START MATERIAL PROVIDED
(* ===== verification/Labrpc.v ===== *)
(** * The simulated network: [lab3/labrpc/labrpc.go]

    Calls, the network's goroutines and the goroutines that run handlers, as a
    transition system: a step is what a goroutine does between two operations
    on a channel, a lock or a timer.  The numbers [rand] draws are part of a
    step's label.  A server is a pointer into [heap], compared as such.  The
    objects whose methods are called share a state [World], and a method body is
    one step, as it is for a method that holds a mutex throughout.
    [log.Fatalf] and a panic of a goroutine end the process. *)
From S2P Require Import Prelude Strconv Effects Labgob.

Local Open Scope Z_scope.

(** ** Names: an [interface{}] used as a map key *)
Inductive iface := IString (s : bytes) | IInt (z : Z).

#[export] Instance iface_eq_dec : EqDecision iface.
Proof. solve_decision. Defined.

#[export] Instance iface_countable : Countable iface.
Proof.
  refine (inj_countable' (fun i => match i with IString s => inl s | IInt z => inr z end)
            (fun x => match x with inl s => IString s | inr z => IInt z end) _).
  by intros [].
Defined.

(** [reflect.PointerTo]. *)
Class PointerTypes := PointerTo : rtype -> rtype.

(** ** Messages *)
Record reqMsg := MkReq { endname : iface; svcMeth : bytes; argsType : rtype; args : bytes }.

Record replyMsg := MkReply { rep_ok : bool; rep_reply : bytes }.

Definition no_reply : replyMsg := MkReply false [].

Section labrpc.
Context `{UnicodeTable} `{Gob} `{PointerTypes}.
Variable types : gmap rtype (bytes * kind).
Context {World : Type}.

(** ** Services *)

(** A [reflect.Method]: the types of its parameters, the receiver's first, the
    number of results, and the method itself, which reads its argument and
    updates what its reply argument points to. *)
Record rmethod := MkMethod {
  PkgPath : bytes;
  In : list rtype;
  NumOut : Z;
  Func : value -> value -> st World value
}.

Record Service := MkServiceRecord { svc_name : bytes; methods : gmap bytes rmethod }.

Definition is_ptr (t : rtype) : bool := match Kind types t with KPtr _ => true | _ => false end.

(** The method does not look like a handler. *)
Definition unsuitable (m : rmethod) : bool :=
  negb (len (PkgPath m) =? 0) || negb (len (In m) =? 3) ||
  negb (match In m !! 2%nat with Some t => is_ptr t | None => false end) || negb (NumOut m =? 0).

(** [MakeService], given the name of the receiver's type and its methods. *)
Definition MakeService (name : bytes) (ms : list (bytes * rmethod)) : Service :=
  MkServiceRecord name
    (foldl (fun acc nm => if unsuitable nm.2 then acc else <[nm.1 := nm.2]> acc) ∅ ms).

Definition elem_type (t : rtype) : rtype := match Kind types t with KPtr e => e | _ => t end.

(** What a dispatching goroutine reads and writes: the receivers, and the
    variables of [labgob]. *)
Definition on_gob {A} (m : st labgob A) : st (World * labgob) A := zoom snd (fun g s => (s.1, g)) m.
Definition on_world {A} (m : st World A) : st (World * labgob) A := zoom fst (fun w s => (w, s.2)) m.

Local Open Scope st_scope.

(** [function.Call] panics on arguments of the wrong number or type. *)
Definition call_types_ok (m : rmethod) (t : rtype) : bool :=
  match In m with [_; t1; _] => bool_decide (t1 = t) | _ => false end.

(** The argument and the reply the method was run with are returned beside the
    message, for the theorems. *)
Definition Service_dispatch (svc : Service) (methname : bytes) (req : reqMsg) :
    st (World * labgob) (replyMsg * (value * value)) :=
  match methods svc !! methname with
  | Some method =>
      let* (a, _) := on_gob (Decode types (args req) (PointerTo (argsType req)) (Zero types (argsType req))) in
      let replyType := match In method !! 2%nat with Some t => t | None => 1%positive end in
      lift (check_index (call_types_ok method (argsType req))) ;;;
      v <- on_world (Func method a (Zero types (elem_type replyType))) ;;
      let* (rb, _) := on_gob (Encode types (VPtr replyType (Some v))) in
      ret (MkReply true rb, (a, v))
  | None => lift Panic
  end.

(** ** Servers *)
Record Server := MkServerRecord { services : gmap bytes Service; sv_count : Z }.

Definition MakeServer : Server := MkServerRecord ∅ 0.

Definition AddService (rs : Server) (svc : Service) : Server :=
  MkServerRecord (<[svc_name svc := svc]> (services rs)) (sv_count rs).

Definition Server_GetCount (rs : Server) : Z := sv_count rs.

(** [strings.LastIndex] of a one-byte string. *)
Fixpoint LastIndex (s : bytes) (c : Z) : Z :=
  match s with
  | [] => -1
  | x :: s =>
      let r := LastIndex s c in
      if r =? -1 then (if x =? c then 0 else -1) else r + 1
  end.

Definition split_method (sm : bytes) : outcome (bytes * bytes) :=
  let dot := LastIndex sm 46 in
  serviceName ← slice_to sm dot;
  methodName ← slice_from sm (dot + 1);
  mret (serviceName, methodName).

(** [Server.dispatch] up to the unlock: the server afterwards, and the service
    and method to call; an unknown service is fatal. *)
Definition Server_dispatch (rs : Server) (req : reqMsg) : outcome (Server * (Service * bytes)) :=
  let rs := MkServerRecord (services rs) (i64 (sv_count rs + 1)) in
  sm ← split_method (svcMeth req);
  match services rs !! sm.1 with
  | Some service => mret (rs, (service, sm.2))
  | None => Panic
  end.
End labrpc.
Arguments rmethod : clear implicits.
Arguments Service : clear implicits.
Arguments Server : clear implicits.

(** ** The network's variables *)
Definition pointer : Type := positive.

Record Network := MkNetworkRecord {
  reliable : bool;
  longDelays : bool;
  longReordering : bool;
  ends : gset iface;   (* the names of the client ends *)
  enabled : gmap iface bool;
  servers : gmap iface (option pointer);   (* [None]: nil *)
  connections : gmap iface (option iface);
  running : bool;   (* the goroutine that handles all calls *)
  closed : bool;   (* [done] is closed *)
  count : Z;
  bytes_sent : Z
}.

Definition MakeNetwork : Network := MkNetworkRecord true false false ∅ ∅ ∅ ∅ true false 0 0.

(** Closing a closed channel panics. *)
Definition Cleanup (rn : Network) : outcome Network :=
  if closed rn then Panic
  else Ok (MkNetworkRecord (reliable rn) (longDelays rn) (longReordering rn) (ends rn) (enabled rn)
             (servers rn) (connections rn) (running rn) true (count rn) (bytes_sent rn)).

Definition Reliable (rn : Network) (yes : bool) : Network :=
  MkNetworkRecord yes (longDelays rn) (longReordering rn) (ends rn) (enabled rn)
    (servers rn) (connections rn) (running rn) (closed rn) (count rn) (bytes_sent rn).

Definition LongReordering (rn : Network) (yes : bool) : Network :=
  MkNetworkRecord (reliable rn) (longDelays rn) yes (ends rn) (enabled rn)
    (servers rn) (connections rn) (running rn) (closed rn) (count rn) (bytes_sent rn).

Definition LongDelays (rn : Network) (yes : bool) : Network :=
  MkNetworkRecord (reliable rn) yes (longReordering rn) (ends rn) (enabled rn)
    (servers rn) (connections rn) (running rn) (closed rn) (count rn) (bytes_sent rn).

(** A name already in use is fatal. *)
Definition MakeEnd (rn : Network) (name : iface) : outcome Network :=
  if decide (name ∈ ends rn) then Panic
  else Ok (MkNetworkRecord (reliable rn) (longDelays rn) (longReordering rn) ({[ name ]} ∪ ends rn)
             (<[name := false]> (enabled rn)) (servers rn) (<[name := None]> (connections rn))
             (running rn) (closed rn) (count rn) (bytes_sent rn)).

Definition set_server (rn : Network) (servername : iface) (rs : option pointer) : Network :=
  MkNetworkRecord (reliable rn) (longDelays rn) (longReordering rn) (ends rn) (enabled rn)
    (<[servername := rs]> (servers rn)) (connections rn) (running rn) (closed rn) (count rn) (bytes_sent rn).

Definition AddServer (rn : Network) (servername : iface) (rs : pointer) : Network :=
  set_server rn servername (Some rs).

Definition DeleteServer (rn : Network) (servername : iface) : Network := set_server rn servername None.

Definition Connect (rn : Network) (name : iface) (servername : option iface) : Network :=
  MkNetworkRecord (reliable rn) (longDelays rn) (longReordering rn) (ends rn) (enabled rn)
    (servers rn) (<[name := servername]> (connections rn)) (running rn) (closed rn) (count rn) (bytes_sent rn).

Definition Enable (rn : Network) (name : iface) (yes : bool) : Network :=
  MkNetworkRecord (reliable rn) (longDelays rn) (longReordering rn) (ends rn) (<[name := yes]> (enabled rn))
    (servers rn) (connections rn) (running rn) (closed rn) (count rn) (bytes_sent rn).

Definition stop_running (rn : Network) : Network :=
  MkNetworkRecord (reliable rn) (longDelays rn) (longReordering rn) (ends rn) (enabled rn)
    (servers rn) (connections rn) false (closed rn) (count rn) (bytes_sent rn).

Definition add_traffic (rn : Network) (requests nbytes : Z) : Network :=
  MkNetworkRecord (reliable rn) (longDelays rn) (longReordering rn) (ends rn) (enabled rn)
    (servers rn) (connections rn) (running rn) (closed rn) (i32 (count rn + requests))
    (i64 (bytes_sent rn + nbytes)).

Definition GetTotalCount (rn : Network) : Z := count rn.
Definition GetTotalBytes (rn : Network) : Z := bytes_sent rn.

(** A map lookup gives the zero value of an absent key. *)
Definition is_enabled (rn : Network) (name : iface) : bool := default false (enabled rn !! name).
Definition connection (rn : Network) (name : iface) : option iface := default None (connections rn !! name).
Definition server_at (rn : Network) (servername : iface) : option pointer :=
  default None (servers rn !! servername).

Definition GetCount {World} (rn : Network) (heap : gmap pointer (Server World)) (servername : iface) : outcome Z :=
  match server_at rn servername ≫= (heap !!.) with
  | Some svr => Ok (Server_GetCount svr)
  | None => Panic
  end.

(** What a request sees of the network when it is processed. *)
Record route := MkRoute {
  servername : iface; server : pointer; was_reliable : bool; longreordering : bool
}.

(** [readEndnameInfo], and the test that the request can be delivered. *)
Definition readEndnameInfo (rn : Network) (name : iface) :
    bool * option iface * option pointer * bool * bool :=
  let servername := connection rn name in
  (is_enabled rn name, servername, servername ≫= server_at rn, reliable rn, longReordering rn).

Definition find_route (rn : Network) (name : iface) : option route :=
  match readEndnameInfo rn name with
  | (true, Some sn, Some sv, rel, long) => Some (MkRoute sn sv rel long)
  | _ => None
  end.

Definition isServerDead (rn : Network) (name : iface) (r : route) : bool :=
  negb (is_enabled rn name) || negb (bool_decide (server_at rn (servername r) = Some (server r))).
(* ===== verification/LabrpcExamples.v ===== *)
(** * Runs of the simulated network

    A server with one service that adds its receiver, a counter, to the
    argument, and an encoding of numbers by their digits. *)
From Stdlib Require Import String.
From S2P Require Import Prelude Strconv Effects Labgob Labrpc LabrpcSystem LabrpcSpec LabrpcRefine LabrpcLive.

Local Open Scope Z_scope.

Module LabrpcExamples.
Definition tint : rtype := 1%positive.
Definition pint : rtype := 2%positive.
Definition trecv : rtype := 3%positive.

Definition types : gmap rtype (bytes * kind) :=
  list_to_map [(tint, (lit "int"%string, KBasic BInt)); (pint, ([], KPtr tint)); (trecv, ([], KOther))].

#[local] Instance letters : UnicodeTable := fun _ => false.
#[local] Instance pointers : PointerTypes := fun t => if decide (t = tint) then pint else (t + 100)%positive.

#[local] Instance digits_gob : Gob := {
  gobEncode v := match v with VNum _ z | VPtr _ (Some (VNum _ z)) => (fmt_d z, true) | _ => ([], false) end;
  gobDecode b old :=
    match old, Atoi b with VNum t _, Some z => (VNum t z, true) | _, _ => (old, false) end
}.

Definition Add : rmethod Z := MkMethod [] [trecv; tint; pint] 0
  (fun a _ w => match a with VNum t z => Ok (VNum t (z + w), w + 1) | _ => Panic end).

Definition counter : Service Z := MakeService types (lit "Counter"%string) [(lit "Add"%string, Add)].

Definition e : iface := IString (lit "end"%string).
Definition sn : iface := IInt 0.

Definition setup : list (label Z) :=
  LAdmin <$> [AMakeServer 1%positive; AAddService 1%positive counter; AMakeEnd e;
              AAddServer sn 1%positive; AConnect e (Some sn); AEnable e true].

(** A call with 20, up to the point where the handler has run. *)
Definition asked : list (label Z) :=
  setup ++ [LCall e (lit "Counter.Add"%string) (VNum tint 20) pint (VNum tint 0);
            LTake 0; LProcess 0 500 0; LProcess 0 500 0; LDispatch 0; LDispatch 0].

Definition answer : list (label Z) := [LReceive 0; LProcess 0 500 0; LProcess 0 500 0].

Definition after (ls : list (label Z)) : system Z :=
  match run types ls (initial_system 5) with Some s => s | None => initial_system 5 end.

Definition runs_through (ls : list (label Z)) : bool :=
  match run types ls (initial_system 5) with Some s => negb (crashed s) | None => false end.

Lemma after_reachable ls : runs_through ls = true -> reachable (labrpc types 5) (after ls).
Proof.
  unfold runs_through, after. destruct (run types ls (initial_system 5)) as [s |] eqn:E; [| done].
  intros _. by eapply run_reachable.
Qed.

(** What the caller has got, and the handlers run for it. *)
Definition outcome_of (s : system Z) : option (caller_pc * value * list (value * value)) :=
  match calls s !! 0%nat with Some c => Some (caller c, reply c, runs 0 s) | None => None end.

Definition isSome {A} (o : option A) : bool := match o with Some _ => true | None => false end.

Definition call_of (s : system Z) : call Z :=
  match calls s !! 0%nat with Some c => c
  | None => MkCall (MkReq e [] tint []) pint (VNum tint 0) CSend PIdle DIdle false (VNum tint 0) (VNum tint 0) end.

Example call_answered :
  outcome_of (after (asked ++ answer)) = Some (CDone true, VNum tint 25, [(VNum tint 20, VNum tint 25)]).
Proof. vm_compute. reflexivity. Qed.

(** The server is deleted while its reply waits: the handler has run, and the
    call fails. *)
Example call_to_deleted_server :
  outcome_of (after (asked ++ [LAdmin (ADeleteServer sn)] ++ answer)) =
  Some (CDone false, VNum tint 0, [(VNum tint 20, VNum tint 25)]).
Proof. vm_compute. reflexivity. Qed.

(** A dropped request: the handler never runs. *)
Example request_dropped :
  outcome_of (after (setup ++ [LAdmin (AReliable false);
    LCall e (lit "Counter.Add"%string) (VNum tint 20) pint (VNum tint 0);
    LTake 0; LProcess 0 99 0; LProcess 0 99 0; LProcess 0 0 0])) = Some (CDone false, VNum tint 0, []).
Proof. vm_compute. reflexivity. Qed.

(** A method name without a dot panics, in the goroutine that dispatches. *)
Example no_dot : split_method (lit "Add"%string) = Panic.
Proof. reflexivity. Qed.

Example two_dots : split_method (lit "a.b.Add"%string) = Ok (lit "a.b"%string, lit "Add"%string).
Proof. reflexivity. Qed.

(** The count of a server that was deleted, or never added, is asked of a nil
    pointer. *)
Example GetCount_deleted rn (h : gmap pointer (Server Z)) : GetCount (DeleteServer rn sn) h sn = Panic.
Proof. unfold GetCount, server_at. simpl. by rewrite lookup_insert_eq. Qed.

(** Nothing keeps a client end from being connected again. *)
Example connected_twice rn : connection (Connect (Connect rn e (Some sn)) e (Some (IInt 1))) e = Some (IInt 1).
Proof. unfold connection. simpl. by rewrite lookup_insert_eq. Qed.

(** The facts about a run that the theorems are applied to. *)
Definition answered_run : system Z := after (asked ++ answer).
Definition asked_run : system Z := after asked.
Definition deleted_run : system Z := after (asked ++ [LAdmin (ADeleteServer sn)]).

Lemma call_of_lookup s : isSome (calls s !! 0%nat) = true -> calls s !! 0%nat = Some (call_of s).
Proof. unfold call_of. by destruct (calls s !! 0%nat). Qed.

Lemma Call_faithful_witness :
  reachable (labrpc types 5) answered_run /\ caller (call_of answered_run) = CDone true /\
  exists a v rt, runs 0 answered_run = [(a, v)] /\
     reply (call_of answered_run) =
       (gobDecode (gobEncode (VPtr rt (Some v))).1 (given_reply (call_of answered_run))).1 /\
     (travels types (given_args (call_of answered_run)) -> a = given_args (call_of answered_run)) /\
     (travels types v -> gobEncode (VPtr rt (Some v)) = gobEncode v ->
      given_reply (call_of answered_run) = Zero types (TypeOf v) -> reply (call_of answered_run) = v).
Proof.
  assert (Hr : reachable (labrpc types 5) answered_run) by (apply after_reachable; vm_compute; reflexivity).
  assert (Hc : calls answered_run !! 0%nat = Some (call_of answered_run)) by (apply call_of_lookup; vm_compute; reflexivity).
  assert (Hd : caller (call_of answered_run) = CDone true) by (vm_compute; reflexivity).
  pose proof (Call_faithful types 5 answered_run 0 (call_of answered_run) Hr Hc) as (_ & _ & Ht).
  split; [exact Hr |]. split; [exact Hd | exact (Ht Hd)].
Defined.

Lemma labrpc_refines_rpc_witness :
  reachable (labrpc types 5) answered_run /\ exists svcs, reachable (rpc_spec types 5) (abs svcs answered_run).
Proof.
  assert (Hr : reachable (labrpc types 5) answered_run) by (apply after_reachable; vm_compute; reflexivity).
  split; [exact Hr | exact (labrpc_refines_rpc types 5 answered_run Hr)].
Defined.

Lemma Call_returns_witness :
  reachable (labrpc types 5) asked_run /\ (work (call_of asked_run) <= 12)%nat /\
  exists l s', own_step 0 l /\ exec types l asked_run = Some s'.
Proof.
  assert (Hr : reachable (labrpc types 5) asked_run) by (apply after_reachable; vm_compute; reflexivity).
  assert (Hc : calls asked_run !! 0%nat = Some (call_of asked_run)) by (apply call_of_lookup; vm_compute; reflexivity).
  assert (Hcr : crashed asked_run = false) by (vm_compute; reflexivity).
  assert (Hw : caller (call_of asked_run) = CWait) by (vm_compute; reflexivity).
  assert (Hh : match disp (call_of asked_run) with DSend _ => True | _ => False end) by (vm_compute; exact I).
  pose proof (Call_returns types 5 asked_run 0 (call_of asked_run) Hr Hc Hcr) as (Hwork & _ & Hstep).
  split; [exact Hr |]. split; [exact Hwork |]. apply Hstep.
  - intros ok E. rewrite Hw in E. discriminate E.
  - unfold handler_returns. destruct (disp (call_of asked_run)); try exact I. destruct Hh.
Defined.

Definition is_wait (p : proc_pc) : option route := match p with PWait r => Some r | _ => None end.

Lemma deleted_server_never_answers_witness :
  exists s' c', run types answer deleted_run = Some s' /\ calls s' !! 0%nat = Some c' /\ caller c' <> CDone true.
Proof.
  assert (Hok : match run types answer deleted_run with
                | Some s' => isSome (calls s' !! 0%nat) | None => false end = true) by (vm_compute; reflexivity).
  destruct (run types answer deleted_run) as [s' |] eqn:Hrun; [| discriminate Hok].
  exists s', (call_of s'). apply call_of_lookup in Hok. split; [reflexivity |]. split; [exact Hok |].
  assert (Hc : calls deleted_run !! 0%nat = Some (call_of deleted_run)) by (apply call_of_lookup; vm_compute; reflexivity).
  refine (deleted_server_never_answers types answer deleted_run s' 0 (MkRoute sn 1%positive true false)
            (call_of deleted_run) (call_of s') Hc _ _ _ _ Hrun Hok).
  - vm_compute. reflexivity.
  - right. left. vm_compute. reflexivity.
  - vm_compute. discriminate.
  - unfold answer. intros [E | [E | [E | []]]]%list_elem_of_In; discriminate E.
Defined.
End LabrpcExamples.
END MATERIAL PROVIDED
INSTRUCTIONS FOR THE TASK:
Reproduce exactly the stretch of the material above that starts at the line with "bytes_sent : Z" and ends at the line with "Definition LongDelays (rn", both included, and nothing else.

WRITTEN SOLUTION:
  bytes_sent : Z
}.

Definition MakeNetwork : Network := MkNetworkRecord true false false ∅ ∅ ∅ ∅ true false 0 0.

(** Closing a closed channel panics. *)
Definition Cleanup (rn : Network) : outcome Network :=
  if closed rn then Panic
  else Ok (MkNetworkRecord (reliable rn) (longDelays rn) (longReordering rn) (ends rn) (enabled rn)
             (servers rn) (connections rn) (running rn) true (count rn) (bytes_sent rn)).

Definition Reliable (rn : Network) (yes : bool) : Network :=
  MkNetworkRecord yes (longDelays rn) (longReordering rn) (ends rn) (enabled rn)
    (servers rn) (connections rn) (running rn) (closed rn) (count rn) (bytes_sent rn).

Definition LongReordering (rn : Network) (yes : bool) : Network :=
  MkNetworkRecord (reliable rn) (longDelays rn) yes (ends rn) (enabled rn)
    (servers rn) (connections rn) (running rn) (closed rn) (count rn) (bytes_sent rn).

Definition LongDelays (rn : Network) (yes : bool) : Network :=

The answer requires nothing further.